[Task prompt] Gather every line below where "match" appears.

(Stored entries)
* * *

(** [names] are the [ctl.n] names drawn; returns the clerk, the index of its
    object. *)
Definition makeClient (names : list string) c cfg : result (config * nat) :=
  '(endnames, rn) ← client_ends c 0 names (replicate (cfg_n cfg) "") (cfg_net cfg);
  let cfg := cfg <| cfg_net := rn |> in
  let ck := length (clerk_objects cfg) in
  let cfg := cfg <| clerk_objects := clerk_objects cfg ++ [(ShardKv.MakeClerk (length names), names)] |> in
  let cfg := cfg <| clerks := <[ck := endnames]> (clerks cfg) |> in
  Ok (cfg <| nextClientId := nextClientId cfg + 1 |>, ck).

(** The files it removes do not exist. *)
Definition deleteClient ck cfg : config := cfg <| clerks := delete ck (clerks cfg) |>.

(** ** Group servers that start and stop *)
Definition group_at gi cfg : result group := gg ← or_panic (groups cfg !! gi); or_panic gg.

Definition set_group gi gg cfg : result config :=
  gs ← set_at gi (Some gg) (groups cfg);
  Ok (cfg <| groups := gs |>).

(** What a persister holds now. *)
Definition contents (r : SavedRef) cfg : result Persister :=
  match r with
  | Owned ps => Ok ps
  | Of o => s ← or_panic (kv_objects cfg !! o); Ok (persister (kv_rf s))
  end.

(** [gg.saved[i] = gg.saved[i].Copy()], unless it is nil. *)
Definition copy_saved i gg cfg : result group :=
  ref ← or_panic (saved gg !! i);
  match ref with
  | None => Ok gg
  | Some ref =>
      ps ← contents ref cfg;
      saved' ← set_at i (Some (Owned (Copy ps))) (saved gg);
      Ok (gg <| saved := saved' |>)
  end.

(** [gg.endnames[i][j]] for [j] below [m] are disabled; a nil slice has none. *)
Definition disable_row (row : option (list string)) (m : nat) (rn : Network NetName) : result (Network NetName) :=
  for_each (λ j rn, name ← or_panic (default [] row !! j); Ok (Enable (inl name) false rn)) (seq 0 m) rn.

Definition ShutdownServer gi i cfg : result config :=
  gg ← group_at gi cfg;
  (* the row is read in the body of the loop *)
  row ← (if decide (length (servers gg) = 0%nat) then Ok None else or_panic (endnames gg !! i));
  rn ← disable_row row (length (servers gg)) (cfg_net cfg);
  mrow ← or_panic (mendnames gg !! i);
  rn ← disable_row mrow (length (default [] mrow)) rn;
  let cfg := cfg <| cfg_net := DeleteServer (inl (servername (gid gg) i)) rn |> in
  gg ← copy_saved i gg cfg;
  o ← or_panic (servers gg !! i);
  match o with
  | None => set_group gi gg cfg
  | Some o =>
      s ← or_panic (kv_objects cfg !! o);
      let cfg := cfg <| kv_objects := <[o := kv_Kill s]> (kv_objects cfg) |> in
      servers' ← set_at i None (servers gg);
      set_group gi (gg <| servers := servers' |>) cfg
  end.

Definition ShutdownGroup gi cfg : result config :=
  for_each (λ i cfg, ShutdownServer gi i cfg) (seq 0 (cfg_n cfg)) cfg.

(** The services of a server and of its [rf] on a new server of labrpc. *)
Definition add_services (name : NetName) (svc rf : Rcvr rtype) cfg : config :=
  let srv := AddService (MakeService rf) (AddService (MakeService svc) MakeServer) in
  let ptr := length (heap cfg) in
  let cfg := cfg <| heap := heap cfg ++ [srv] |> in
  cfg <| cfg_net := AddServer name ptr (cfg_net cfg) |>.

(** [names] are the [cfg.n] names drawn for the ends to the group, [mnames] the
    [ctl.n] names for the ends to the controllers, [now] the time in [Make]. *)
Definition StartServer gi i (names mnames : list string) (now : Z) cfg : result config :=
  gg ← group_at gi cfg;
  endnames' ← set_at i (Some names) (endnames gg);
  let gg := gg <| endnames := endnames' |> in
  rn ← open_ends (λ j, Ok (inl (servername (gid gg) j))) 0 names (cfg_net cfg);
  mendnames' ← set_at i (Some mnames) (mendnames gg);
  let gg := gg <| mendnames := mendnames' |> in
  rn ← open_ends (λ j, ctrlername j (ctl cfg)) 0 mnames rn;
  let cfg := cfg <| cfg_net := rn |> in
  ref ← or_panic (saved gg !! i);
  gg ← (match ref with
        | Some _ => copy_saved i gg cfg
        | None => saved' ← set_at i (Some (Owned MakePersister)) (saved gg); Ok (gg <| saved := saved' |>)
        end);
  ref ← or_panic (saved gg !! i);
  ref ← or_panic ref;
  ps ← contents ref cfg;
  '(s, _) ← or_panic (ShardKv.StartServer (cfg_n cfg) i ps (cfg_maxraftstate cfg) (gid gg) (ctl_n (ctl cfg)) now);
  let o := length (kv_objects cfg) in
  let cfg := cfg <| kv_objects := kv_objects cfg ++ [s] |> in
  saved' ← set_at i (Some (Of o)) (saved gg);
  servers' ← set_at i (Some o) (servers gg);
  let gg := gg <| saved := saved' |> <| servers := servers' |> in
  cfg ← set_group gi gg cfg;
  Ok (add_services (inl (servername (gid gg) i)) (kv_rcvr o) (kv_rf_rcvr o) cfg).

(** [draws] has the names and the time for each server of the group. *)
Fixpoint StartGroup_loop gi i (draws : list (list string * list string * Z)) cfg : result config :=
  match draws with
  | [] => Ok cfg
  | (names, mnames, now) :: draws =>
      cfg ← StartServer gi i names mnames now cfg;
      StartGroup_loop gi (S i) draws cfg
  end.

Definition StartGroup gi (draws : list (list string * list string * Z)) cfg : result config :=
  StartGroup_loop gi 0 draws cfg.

* * *

[Reply]
  match r with
  match ref with
  match o with
  gg ← (match ref with
  match draws with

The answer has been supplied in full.